Your best friend is covering for you a lot, and you feel a little guilty about that, too. You're pretty sure that if you came out, they wouldn't even let you walk the stage and graduate with your classmates. Even if most of them would (probably) accept you for who you are. Their parents wouldn't. Not all of them. If you came out, you would have been excluded from so much in high school, or at least that's what you tell yourself.

It's college. You both ended up at the same school, in the same dorm. She's just a few doors down from you. One night, your roommate asks for some privacy, which you gladly grant. You crash with your girlfriend that night, but her roommate walks in and finds the two of you making out. Caught, you freeze up in a moment of sheer terror and don't know what to say, but her roommate is surprisingly unaffected. After a long conversation with your girlfriend, you realize you've been making a lot of unhealthy decisions based on fear and guilt, and so decide it's time to come out.

Your parents are devastated. 

They change the locks and don't speak to you for a month. Just before Christmas, one of your moms calls and is sobbing. She doesn't understand, but she knows that she loves you and missses you. She wants you to come home for Christmas.

It's difficult with the family. Your mother refuses to allow you to bring your girlfriend to any family events, even though your siblings and cousins are allowed to bring theirs. It's because you're straight, your mother explains to you. We just can't send you the wrong message that we approve of this lifestyle choice you've made.

Eventually, you graduate college. You proposed to your girlfriend during senior year, over Christmas break. She's going on to law school in Boston, so you've got a lot to do with planning for the move and the wedding (straight marriage is legal now, at least in Massachusetts) and finding a job.
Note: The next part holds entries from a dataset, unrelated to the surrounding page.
(* ===== verification/SkipFree.v ===== *)
(** * Whole-list operations of the skip list: delete, init, traversal, free *)

From stdpp Require Import gmap numbers functions sorting list.
From S2P Require Import Prelude CAlloc Chain SkipList SkipRep SkipSpec SkipInsert SkipOps SkipDelete.

Local Open Scope Z_scope.

Section free.
Context {K W : Type} `{!Alloc W, !Rand W, !AllocOk W, !RandOk W}.
Context (cmp : K → K → Z) `{!KeyOrder cmp} (get_key : Z → K).
Implicit Types (s : skmem K W) (ob : Z → Z) (ls : nat → list Z).
Abbreviation list_rep := (list_rep cmp get_key).

(** ** sklist_delete *)

Definition deleted ob (k : K) ls (j : nat) : list Z := del cmp get_key ob k (ls j).

Lemma skrep_deleted ob h h' hd ml ls k x r :
  skrep cmp get_key ob h hd ml ls → from cmp get_key ob k (ls 0%nat) = x :: r → cmp k (kof get_key ob x) = 0 →
  same_info h h' →
  (∀ j, (j < ml)%nat → path (nxt h' j) hd (deleted ob k ls j) hd) →
  path (prv h') hd (reverse (deleted ob k ls 0%nat)) hd →
  skrep cmp get_key ob (delete x h') hd ml (deleted ob k ls) ∧ ls 0%nat ≡ₚ x :: deleted ob k ls 0%nat.
Proof.
  intros R Hf Hk Hs Hp Hpv.
  pose proof (cut_below _ _ _ k _ (sr_sorted _ _ _ _ _ _ _ R)) as Hcut. rewrite Hf in Hcut.
  assert (deleted ob k ls 0%nat = below cmp get_key ob k (ls 0%nat) ++ r) as Hd0.
  { unfold deleted, del. by rewrite Hf, decide_True. }
  assert (ls 0%nat ≡ₚ x :: deleted ob k ls 0%nat) as Hperm.
  { rewrite Hcut at 1. rewrite Hd0. by rewrite <-Permutation_middle. }
  assert (∀ j, deleted ob k ls j `sublist_of` ls j) as Hsub.
  { intros j. apply del_sublist; [done|]. by eapply level_sorted. }
  assert (levels_ok (deleted ob k ls)) as Hlv.
  { intros j. apply del_sub; [done|by eapply level_sorted|apply R]. }
  assert (NoDup (hd :: x :: deleted ob k ls 0%nat)) as Hnd.
  { rewrite <-Hperm. apply R. }
  assert (∀ j, x ∉ hd :: deleted ob k ls j) as Hx.
  { intros j. apply NoDup_cons in Hnd as [Hh Hnd]. apply NoDup_cons in Hnd as [Hx _].
    rewrite elem_of_cons. intros [->|Hin]; [set_solver|]. apply Hx.
    eapply sublist_subseteq; [apply levels_le; [exact Hlv|]|exact Hin]. lia. }
  split; [|done]. constructor; try done.
  - apply R.
  - intros j Hj. eapply path_ext; [|by apply Hp]. intros y Hy. unfold nxt.
    rewrite lookup_delete_ne; [done|]. intros ->. by apply (Hx j).
  - intros j Hj. apply sublist_nil_r. rewrite <-(sr_high _ _ _ _ _ _ _ R j Hj). apply Hsub.
  - apply NoDup_cons in Hnd as [Hh Hnd]. apply NoDup_cons in Hnd as [_ Hnd]. apply NoDup_cons. set_solver.
  - eapply path_ext; [|exact Hpv]. intros y Hy. unfold prv. rewrite lookup_delete_ne; [done|]. intros ->.
    apply (Hx 0%nat). by rewrite elem_of_cons, elem_of_reverse in *.
  - eapply sublist_sorted; [apply Hsub|apply R].
  - intros y Hy. specialize (Hx 0%nat). rewrite lookup_delete_ne by set_solver.
    eapply objs_at_same; [exact Hs|apply R|]. eapply sublist_subseteq; [apply Hsub|done].
  - intros y Hy. apply R. eapply sublist_subseteq; [apply Hsub|done].
Qed.

Lemma owned_destroyed (L : sklist K W) x n w :
  (∀ d o w, sl_destroy L = Some d → owned (d o w) = owned w) →
  owned (destroyed L x n w) = owned w ∖ {[sk_arr n]} ∖ {[x]}.
Proof.
  intros Hd. unfold destroyed. rewrite !dealloc_ok. do 2 f_equal.
  destruct (sl_destroy L) as [d|]; [|done]. case_bool_decide; [done|]. by apply Hd.
Qed.

Lemma sk_heap_destroyed s h' (lists : gmap Z (sklist K W)) x n (L : sklist K W) :
  sk_heap s → same_info (sk_nodes s) h' → dom lists = dom (sk_lists s) → sk_nodes s !! x = Some n →
  (∀ d o w, sl_destroy L = Some d → owned (d o w) = owned w) →
  sk_heap (SkMem lists (delete x h') (destroyed L x n (sk_world s))).
Proof.
  intros Hh Hs Hl Hn Hd. destruct (same_info_lookup _ _ _ _ Hs Hn) as (n' & Hn' & Heq).
  assert (sk_arr n = sk_arr n') as Harr by (unfold info in Heq; congruence).
  assert (sk_heap (SkMem lists h' (sk_world s))) as [H1 H2 H3 H4 H5] by (eapply sk_heap_same; eauto).
  simpl in *. pose proof Hn' as Hxd%elem_of_dom_2. destruct (H4 x n' Hn') as (Ha1 & Ha2 & Ha3). rewrite <-Harr in *.
  constructor; simpl; rewrite ?(owned_destroyed _ _ _ _ Hd), ?dom_delete_L; [set_solver..| |].
  - intros y m [Hy Hm]%lookup_delete_Some. destruct (H4 y m Hm) as (? & ? & ?).
    assert (sk_arr m ≠ sk_arr n) by (intros Hc; apply Hy; symmetry; eapply H5; [done..|by rewrite Hc]).
    split_and!; set_solver.
  - intros y z m m' [_ Hm]%lookup_delete_Some [_ Hm']%lookup_delete_Some. by eapply H5.
Qed.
In the back of your mind lingers disappointment that much of your family won't be there for the wedding. 

It's not the distance, as they only live a hundred miles away from Boston.  It's that they just cannot bring themselves to support you in what they see as a deviant lifestyle choice.  You've tried, over the years to explain that it's not a choice. They don't listen. They rarely do, when it comes to something that contradicts what they've always known to be true. 

It's now your wedding day. Her family is all there, even her very conservative uncle. Perhaps inviting him wasn't the best idea, but you're not really thinking about that right now. You're figuring out why your tux is longer in one leg than the other. Your best friend saves the day by adjusting the hem with some nearby pins.
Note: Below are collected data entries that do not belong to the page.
(** ** Insertion *)

Lemma wp_r_mod_list p L f Q s :
  rm_lists s !! p = Some L → Q () (RMem (<[p:=f L]> (rm_lists s)) (rm_nodes s) (rm_COUNT s) (rm_world s)) →
  wp (r_mod_list p f) Q s.
Proof. intros HL HQ. apply wp_zoom. by eapply wp_modify. Qed.

(** The last lines of insertion and deletion. *)
Lemma wp_r_resize (f : Z → Z) sk L Q s :
  rm_lists s !! sk = Some L → - 2 ^ 31 ≤ f (rl_size L) < 2 ^ 31 →
  Q () (RMem (<[sk:=r_with_size (f (rl_size L)) L]> (rm_lists s)) (rm_nodes s) (rm_COUNT s) (rm_world s)) →
  wp (L ← r_get_list sk; size ← s32_value (f (rl_size L)); r_mod_list sk (r_with_size size)) Q s.
Proof.
  intros HL Hf HQ. apply wp_bind. eapply wp_r_get_list; [done|]. apply wp_bind, wp_s32_value; [done|]. by eapply wp_r_mod_list.
Qed.

Lemma wp_r_rand_level sk L Q s :
  rm_lists s !! sk = Some L → 0 < rl_max_level L ≤ 30 →
  (∀ n t w, rand (rm_world s) = (t, w) → 1 ≤ n ≤ rl_max_level L →
     Q n (RMem (<[sk:=r_with_level (Z.max (rl_level L) n) L]> (rm_lists s)) (rm_nodes s) (rm_COUNT s) w)) →
  wp (r_rand_level sk) Q s.
Proof.
  intros HL Hmax HQ. unfold r_rand_level. destruct (rand (rm_world s)) as [t w] eqn:Ht.
  apply wp_bind. eapply wp_r_call; [done|]. apply wp_bind. eapply wp_r_get_list; [done|].
  apply wp_bind, wp_rand_loop; [done|]. intros i Hi _ _. specialize (HQ i t w eq_refl Hi). apply wp_bind.
  case_bool_decide as Hlv.
  - eapply wp_r_mod_list; [done|]. apply wp_ret. simpl. by replace (Z.max (rl_level L) i) with i in HQ by lia.
  - apply wp_ret, wp_ret. replace (Z.max (rl_level L) i) with (rl_level L) in HQ by lia.
    rewrite insert_id in HQ; [done|]. rewrite HL. by destruct L.
Qed.

(** There is memory for a node with [n] links. *)
Definition node_memory (n : Z) (w : W) : bool :=
  bool_decide ((alloc sizeof_rnode w).1 ≠ NULL) && bool_decide ((alloc (8 * n) (alloc sizeof_rnode w).2).1 ≠ NULL).

Lemma wp_r_new_node key n Q s :
  r_heap (rm_nodes s) (rm_world s) →
  (node_memory n (rm_world s) = true → ∀ new arr w, new ≠ NULL → rm_nodes s !! new = None →
     let h := <[new := RNode arr (replicate (Z.to_nat n) NULL) n key]> (rm_nodes s) in
     r_heap h w → Q new (RMem (rm_lists s) h (rm_COUNT s) w)) →
  (node_memory n (rm_world s) = false → ∀ w, Q NULL (RMem (rm_lists s) (rm_nodes s) (rm_COUNT s) w)) →
  wp (r_new_node key n) Q s.
Proof.
  intros Hd HQ HN. unfold r_new_node. unfold node_memory in *. apply wp_bind.
  destruct (alloc sizeof_rnode (rm_world s)) as [new w] eqn:Ha. eapply wp_r_call; [done|]. cbn [fst snd] in *.
  destruct (decide (new = NULL)) as [->|Hnew].
  { rewrite bool_decide_true by done. apply wp_ret, HN. by rewrite bool_decide_false by (by intros ?). }
  rewrite bool_decide_false by done. apply alloc_ok in Ha as [[? _]|(_ & Hfr & Ho)]; [done|].
  assert (rm_nodes s !! new = None) as Hno by (eapply not_owned_fresh; [apply Hd|done]).
  apply wp_bind. eapply wp_done; [done|]. apply wp_bind.
  destruct (alloc (8 * n) w) as [arr w'] eqn:Ha'. eapply wp_r_call; [done|]. cbn [fst snd] in *.
  rewrite (bool_decide_true (new ≠ NULL)) in HQ, HN by done.
  destruct (decide (arr = NULL)) as [->|Harr].
  { rewrite bool_decide_true by done. apply wp_bind. eapply wp_done; [done|]. apply wp_bind. eapply wp_r_call; [done|].
    apply wp_ret. cbn [rm_lists rm_nodes rm_COUNT rm_world]. rewrite delete_insert_id by done. apply HN.
    by rewrite bool_decide_false by (by intros ?). }
  rewrite bool_decide_false by done. apply alloc_ok in Ha' as [[? _]|(_ & Hfr' & Ho')]; [done|].
  apply wp_bind. eapply wp_done; [done|]. apply wp_ret. cbn [rm_lists rm_nodes rm_COUNT rm_world]. rewrite insert_insert_eq.
  apply HQ; [by rewrite bool_decide_true|done|done|]. by eapply r_heap_new.
Qed.

(** Walking down with the NULL of a failed allocation is undefined at the first step. *)
Lemma r_insert_null fuel hd (i : nat) q s :
  rnxt (rm_nodes s) i hd = Some q → rm_nodes s !! NULL = None → r_insert_node (S fuel) hd NULL (Z.of_nat i) s = Fault.
Proof.
  intros Hq Hnull. cbn [r_insert_node].
  destruct (wp_r_get_link hd i q (λ r s', r = q ∧ s' = s) s Hq) as (? & ? & Hl & -> & ->); [done|].
  erewrite bind_done by exact Hl.
  assert (r_get_node NULL s = Fault) as Hn.
  { unfold r_get_node, zoom, load. simpl. by rewrite Hnull. }
  destruct (decide (q = NULL)) as [->|Hne].
  - rewrite (bool_decide_true (NULL = NULL)) by done. erewrite bind_done by reflexivity. by apply bind_fault.
  - rewrite (bool_decide_false (q = NULL)) by done. apply bind_fault. by apply bind_fault.
Qed.

(** The level is chosen before there is a node. *)
Lemma r_level_chosen s sk L :
  rm_lists s !! sk = Some L → 0 < rl_max_level L ≤ 30 →
  ∃ n t w, rand (rm_world s) = (t, w) ∧ 1 ≤ n ≤ rl_max_level L ∧
    r_rand_level sk s = Done (n, RMem (<[sk:=r_with_level (Z.max (rl_level L) n) L]> (rm_lists s)) (rm_nodes s) (rm_COUNT s) w).
Proof.
  intros HL Hmax. destruct (wp_r_rand_level sk L (λ n s', ∃ t w, rand (rm_world s) = (t, w) ∧ 1 ≤ n ≤ rl_max_level L ∧
    s' = RMem (<[sk:=r_with_level (Z.max (rl_level L) n) L]> (rm_lists s)) (rm_nodes s) (rm_COUNT s) w) s)
    as (n & s' & Hn & t & w & Hr & Hle & ->); [done..|by eauto 10|]. by exists n, t, w.
Qed.

(** Without memory for the node of the level chosen the insertion is undefined. *)
Lemma r_insert_no_memory fuel sk L ls kf key n w s :
  r_list_rep s sk L ls kf → (0 < fuel)%nat → 1 ≤ n ≤ rl_max_level L → owned w = owned (rm_world s) →
  r_rand_level sk s = Done (n, RMem (<[sk:=r_with_level (Z.max (rl_level L) n) L]> (rm_lists s)) (rm_nodes s) (rm_COUNT s) w) →
  node_memory n w = false → r_sklist_insert fuel sk key s = Fault.
Proof.
  intros [HL R Hmax Hl Htop (nh & Hnh & Hkh) Hd] Hf Hn Hw Hlv Hno. unfold r_sklist_insert. erewrite bind_done by exact Hlv.
  set (L1 := r_with_level (Z.max (rl_level L) n) L) in *. set (s1 := RMem _ _ _ w) in *.
  destruct (wp_r_new_node key n (λ r s', ∃ w', r = NULL ∧ s' = RMem (rm_lists s1) (rm_nodes s1) (rm_COUNT s1) w') s1)
    as (? & ? & Hnew & w' & -> & ->).
  { by eapply r_heap_world. }
  { simpl. intros Hy. by rewrite Hno in Hy. }
  { intros _ w'. by exists w'. }
  erewrite bind_done by exact Hnew. set (s2 := RMem _ _ _ w').
  destruct (wp_r_get_list sk L1 (λ r s', r = L1 ∧ s' = s2) s2) as (? & ? & Hg & -> & ->);
    [simpl; by rewrite lookup_insert_eq|done|].
  erewrite bind_done by exact Hg. apply bind_fault.
  destruct fuel as [|fuel]; [lia|]. destruct (Z.to_nat (rl_level L1)) as [|i] eqn:Hi; [simpl in Hi; lia|].
  replace (rl_level L1 - 1) with (Z.of_nat i) by lia.
  assert (∃ q, rnxt (rm_nodes s2) i (rl_head L) = Some q) as [q Hq].
  { pose proof (rr_paths _ _ _ _ _ R i ltac:(simpl in Hi; lia)) as Hp. destruct (ls i) as [|x xs]; [by exists NULL|]. destruct Hp as [? _]. by exists x. }
  eapply r_insert_null; [exact Hq|]. apply Hd.
Qed.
A quick hug and he asks you if you're ok. You tell him you are, but he's not convinced. Less than half of your extended family showed up and your parents aren't among them. You admit your disappointment and he promises to TP their house when he gets back home. You hope he's kidding, but you never know.

The wedding was great. Law school is tough on your girlfriend, so you take her on a trip out west.  While hiking, she's bit by a snake and needs immediate medical attention. A park ranger calls for help and she is sent to the nearest hospital. She's having a bad reaction to the venom and you're deeply concerned.  ou arrive at the hospital by car fifteen minutes after she got there by medevac.  Your only thought is to get to her side and make sure she's alright.

A nurse informs you that only family is allowed in the ER. You inform her that you're married and she responds that the state of Utah does not recognize your marriage and so she doesn't have to either.